Good afternoon, everyone. My name is Gena Wang. I'm a senior biotech analyst at Barclays. It is my great pleasure to introduce our next presenting company, Agios Pharmaceuticals. Sitting on the stage with me, we have Sarah Gheuens, Chief Medical Officer and Head of R&D. We also have Cecilia Jones, Chief Financial Officer. Before we dive into the questions, maybe I will let you guys give a quick overview about the company, and then we can discuss.

Cecilia Jones
CFO, Agios Pharmaceuticals

Great. Thanks, Gena, for having us, and thanks, everybody, for listening. For those of you that might not be as familiar with our story, our mission at Agios is to develop transformative treatments for patients living with rare diseases. Our main focus right now is on diseases that result in either dysfunction or destruction of red blood cells. We have programs in pyruvate kinase deficiency, or PKD, thalassemia, sickle cell disease, and lower-risk MDS. Our lead program is called PYRUKYND, or mitapivat, and it has a unique mechanism of action that's called PK activation that allows it to help the metabolism of the red blood cells. It improves their hydration, longevity, and the energy of the cell that then helps these patients.
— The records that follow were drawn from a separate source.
(** The builders append: while the array has room, [MCOperand_CreateReg0],
    [MCOperand_CreateImm0] and [MCInst_addOperand2] add exactly one operand at
    the end of the list, of the right kind and with the value that the readers
    [MCOperand_getReg] and [MCOperand_getImm] return. *)
Theorem MCInst_builders_append inst Reg Val op :
  inst_ok inst -> size inst < 48 -> - 2 ^ 63 <= Val < 2 ^ 63 ->
  (exists i1 o1, MCOperand_CreateReg0 inst Reg = Ok i1 /\ inst_ok i1 /\ operands i1 = operands inst ++ [o1] /\
     MCOperand_isReg o1 = true /\ MCOperand_getReg o1 = u32 Reg) /\
  (exists i2 o2, MCOperand_CreateImm0 inst Val = Ok i2 /\ inst_ok i2 /\ operands i2 = operands inst ++ [o2] /\
     MCOperand_isImm o2 = true /\ MCOperand_getImm o2 = Val) /\
  (exists i3, MCInst_addOperand2 inst (Local op) = Ok i3 /\ inst_ok i3 /\ operands i3 = operands inst ++ [op]).
Proof.
  intros Hi Hlt Hv. pose proof Hi as [Ha Hs].
  destruct (oget_ok (Operands inst) (size inst)) as (o & Eo & _); [lia|].
  unfold MCOperand_CreateReg0, MCOperand_CreateImm0, MCInst_addOperand2. rewrite Eo. cbn [rbind deref].
  split_and!.
  - destruct (append_slot inst (MCOperand_setReg (set_kind o kRegister) Reg) Hi Hlt) as (l & -> & ? & ?).
    eexists _, _. split_and!; [done..|apply getReg_setReg].
  - destruct (append_slot inst (MCOperand_setImm (set_kind o kImmediate) Val) Hi Hlt) as (l & -> & ? & ?).
    eexists _, _. split_and!; [done..|by apply getImm_setImm].
  - destruct (append_slot inst op Hi Hlt) as (l & -> & ? & ?). eexists. split_and!; done.
Qed.

(** An operand made by [MCOperand_CreateReg1] lives in the last slot of the
    array.  With 47 operands in the list, [MCInst_insert0] moves the last one
    into that slot before it reads it: the instruction gets a second copy of
    its last operand instead of the register. *)
Theorem MCInst_insert0_scratch inst Reg index :
  inst_ok inst -> size inst = 47 -> 0 <= index < 47 ->
  exists inst1 p inst', MCOperand_CreateReg1 inst Reg = Ok (inst1, p) /\
    MCInst_insert0 inst1 index p = Ok inst' /\
    operands inst' !! Z.to_nat index = Operands inst !! 46%nat.
Proof.
  intros [Ha Hs] Hsz Hi. unfold MCOperand_CreateReg1, MCINST_CACHE.
  destruct (oget_ok (Operands inst) 47) as (o & -> & _); [lia|]. cbn [rbind]. rewrite oset_ok by lia. cbn [rbind].
  set (l0 := <[Z.to_nat 47 := _]> (Operands inst)).
  assert (length l0 = 48%nat) as Hl0 by (unfold l0; by rewrite length_insert).
  destruct (shift_up_ok (Z.to_nat (47 - index)) l0 (Z.to_nat index)) as (l & Esh & Hl & _ & Hsh & _); [lia|].
  destruct (oget_ok l 47) as (op & Eop & Hop); [lia|].
  exists (with_ops inst (size inst) l0), (Slot 47), (with_ops inst (u8 (47 + 1)) (<[Z.to_nat index := op]> l)).
  split_and!; [done| |].
  - unfold MCInst_insert0. cbn [with_ops size Operands]. rewrite Hsz.
    rewrite Z2Nat.id in Esh by lia. rewrite Esh. cbn [rbind deref]. rewrite Eop. cbn [rbind].
    by rewrite oset_ok by lia.
  - unfold operands. cbn [with_ops Operands size]. change (u8 (47 + 1)) with 48. rewrite lookup_take_lt by lia.
    rewrite list_lookup_insert_eq, <- Hop by lia.
    change (Z.to_nat 47) with (S 46). rewrite Hsh by lia. unfold l0. apply list_lookup_insert_ne. lia.
Qed.

(** ** Witnesses *)

Definition blank_inst : MCInst := mk_inst 0 0 false 0 0 (replicate 48 (mk_operand kInvalid 0)) false.

Lemma blank_inst_ok : inst_ok blank_inst.
Proof. constructor; [reflexivity|]. cbn. lia. Qed.

Definition two_regs : MCInst :=
  match MCOperand_CreateReg0 blank_inst 35 with
  | Ok i => match MCOperand_CreateReg0 i 36 with Ok i => i | _ => blank_inst end
  | _ => blank_inst
  end.

Lemma MCInst_insert0_correct_witness :
  exists inst', MCInst_insert0 two_regs 1 (Local (mk_operand kImmediate 7)) = Ok inst' /\
    operands inst' = [mk_operand kRegister 35; mk_operand kImmediate 7; mk_operand kRegister 36].
Proof.
  destruct (MCInst_insert0_correct two_regs 1 (Local (mk_operand kImmediate 7)) (mk_operand kImmediate 7))
    as (inst' & E & _ & _ & H).
  - constructor; [reflexivity|]. vm_compute. split; discriminate.
  - vm_compute. split; discriminate.
  - reflexivity.
  - exact I.
  - reflexivity.
  - exists inst'. split; [exact E|]. rewrite H. reflexivity.
Defined.

Lemma MCInst_builders_append_witness :
  exists i2 o2, MCOperand_CreateImm0 two_regs (-5) = Ok i2 /\ MCOperand_getImm o2 = -5.
Proof.
  destruct (MCInst_builders_append two_regs 1 (-5) (mk_operand kInvalid 0)) as (_ & (i2 & o2 & E & _ & _ & _ & H) & _).
  - constructor; [reflexivity|]. vm_compute. split; discriminate.
  - reflexivity.
  - lia.
  - exists i2, o2. split; [exact E|exact H].
Defined.

Definition full_inst : MCInst := mk_inst 0 47 false 0 0 (replicate 47 (mk_operand kImmediate 9) ++ [mk_operand kInvalid 0]) false.

Lemma MCInst_insert0_scratch_witness :
  exists inst1 p inst', MCOperand_CreateReg1 full_inst 35 = Ok (inst1, p) /\
    MCInst_insert0 inst1 0 p = Ok inst' /\ operands inst' !! 0%nat = Some (mk_operand kImmediate 9).
Proof.
  apply (MCInst_insert0_scratch full_inst 35 0).
  - constructor; [reflexivity|]. vm_compute. split; discriminate.
  - reflexivity.
  - lia.
Defined.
PYRUKYND is approved today and commercialized today in the U.S. for adults with PK deficiency, and we're hoping to extend into new indications in thalassemia and sickle cell. 2024 was a super exciting year for Agios. We set up the year, the beginning of the year, with a lot of corporate milestones, which we hit on all, either on or ahead of schedule. One of the highlights that we had in 2024 was on our thalassemia program, where we presented the data of our two phase III studies. One was called ENERGIZE, which was for non-transfusion dependent patients, and the second one is ENERGIZE-T for transfusion dependent patients.

Between the two studies, we covered the totality of the patient population in thalassemia, and those results enabled us to file simultaneously by the end of the year in four regions: the U.S., Europe, Kingdom of Saudi Arabia, and United Arab Emirates. For the U.S., particularly, we have a PDUFA goal date set for September 7th of this year. The commercial team is really gearing up to that date. We've been increasing our sales reps and everybody surrounding the launch from PKD, which was ultra rare, into still rare, but much bigger indication for us in thalassemia. We're very excited for that. Another highlight of the year was for the sickle cell part of the program. We have a phase III study called RISE UP. In October of last year, we announced the full enrollment of the study.

It's a 52-week study, so we expect to have top-line data for that study by the end of this year. The next program, or the next molecule we have, is also a PK activator that's called tebapivat, or it used to be AG-946. We have two paths for tebapivat. The first one is in lower-risk MDS. For that one, we're well underway on a phase IIB study, and we expect to complete enrollment for that study by the end of the year. That's a very exciting area with high growth, and we're looking forward to having the data for that study as well. The second part of that will be also to have a second PK activator in sickle cell.

We're planning to initiate a phase II study by midpoint of this year, and that will allow us to eventually, hopefully, have a franchise for sickle cell, which is a disease with very high unmet need. Lastly, I would say we have a very strong balance sheet, which was bolstered last year through the monetization of the vorasidenib royalty that we had kept from the transaction we did with Servier back in 2021. We ended up the year with $1.5 billion in cash and equivalents. The way we think about the priorities for cash allocation or capital allocation is, first and foremost, be able to maximize the launches, hopefully back-to-back launches. If we're successful on sickle cell, we would have thalassemia in 2025, sickle cell in 2026, and we're hoping to build a multi-billion dollar franchise with PYRUKYND.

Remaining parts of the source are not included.